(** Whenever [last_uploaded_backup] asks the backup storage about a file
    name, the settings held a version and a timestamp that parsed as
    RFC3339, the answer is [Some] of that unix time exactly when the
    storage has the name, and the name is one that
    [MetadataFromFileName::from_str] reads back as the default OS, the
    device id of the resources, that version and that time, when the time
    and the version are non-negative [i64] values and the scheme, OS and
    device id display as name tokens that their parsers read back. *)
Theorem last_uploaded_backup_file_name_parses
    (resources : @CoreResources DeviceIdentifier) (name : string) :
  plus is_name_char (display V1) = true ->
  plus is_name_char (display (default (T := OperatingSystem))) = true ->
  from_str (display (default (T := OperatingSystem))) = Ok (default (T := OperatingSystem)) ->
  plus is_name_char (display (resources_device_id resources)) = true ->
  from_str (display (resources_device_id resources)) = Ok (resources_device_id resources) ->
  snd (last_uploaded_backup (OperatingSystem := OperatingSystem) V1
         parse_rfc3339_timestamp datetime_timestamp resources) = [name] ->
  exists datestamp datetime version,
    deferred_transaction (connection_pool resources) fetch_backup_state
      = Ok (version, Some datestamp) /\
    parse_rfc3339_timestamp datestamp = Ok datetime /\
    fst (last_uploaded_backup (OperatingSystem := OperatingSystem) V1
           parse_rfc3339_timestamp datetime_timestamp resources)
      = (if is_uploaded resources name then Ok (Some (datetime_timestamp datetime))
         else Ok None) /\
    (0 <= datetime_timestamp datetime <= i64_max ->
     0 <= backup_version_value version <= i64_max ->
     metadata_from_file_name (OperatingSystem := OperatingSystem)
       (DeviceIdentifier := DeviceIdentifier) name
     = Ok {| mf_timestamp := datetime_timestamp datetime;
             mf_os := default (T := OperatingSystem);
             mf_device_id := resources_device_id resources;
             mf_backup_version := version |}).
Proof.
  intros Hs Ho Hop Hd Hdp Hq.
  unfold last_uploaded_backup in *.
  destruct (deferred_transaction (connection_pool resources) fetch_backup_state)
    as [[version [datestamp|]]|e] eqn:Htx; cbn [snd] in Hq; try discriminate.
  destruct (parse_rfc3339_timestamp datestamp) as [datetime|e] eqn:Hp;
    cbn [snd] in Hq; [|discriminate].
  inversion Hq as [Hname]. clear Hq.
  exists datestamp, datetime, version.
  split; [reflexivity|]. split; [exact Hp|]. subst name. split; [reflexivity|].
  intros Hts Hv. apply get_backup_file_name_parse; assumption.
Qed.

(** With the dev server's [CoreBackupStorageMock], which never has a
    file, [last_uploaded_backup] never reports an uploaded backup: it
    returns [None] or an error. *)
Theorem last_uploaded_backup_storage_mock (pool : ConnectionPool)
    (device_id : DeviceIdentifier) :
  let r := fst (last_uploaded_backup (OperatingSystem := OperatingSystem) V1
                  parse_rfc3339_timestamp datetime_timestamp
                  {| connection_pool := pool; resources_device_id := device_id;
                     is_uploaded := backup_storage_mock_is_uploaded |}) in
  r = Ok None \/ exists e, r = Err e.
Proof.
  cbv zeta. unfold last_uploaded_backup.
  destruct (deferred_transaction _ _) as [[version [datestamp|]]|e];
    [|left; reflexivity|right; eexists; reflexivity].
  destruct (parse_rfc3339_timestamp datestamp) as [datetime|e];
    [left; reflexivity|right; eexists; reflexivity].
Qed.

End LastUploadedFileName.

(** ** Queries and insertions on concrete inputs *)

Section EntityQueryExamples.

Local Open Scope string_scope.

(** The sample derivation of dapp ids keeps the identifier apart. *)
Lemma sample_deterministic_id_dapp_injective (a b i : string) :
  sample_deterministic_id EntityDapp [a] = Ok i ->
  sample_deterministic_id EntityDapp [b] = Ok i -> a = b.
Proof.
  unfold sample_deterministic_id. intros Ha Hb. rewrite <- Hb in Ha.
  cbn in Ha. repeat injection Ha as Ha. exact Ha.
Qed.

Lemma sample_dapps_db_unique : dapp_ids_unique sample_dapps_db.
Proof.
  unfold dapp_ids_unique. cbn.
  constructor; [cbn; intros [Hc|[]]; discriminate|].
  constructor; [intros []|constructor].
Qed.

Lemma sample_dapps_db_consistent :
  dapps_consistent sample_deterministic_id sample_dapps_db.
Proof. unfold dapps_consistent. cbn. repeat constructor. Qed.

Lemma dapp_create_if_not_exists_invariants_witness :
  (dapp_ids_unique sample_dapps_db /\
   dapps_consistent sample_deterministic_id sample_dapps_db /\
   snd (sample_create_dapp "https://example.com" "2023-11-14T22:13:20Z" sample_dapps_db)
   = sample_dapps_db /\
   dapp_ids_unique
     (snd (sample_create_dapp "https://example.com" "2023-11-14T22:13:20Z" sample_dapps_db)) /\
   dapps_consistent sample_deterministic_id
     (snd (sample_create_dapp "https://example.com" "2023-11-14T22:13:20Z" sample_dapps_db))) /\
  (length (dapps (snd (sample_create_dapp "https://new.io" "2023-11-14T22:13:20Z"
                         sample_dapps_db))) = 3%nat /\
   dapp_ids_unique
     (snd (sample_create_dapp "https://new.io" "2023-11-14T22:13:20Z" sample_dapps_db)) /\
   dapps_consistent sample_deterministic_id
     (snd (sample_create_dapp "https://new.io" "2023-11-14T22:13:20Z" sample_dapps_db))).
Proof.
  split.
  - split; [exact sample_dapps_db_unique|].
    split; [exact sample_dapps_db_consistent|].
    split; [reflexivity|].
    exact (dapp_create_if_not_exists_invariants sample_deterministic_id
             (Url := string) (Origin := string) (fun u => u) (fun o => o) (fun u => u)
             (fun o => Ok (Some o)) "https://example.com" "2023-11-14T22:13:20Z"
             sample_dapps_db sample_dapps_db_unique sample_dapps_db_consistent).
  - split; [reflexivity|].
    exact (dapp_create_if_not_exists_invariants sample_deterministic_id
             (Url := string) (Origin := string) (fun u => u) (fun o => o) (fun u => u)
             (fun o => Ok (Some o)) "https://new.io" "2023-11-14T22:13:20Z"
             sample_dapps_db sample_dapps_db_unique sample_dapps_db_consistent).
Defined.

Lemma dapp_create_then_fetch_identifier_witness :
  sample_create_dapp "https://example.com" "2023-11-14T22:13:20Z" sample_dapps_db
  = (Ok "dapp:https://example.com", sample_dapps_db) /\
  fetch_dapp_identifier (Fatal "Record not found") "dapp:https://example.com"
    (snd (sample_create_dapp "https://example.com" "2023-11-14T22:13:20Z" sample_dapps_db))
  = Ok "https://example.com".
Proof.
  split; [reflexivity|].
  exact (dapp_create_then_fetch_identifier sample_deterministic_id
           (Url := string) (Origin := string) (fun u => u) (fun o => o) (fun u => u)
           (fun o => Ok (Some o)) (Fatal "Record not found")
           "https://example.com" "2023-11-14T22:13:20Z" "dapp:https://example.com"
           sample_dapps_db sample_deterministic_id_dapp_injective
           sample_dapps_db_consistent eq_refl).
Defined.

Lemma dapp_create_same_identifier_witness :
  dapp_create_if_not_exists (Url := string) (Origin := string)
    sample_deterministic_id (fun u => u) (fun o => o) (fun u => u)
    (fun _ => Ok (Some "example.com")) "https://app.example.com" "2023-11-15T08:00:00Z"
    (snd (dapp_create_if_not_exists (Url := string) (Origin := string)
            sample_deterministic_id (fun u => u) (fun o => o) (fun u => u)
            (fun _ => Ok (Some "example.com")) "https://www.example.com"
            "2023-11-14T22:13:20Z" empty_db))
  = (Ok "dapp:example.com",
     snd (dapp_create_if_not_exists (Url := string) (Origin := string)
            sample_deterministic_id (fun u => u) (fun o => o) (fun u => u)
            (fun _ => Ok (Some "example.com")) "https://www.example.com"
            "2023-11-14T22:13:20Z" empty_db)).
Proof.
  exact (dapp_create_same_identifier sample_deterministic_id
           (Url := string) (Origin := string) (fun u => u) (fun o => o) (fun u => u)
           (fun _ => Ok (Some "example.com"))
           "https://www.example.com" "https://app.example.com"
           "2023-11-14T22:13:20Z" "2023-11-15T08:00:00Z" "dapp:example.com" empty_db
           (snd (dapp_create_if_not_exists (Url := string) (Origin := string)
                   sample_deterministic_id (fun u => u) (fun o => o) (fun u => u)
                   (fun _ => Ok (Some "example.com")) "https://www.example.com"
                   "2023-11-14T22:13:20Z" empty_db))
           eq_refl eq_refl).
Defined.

***

Exercise directions> The lines you need are those with the word "repeat"; list them from the entries.

Your solution>
  cbn in Ha. repeat injection Ha as Ha. exact Ha.
Proof. unfold dapps_consistent. cbn. repeat constructor. Qed.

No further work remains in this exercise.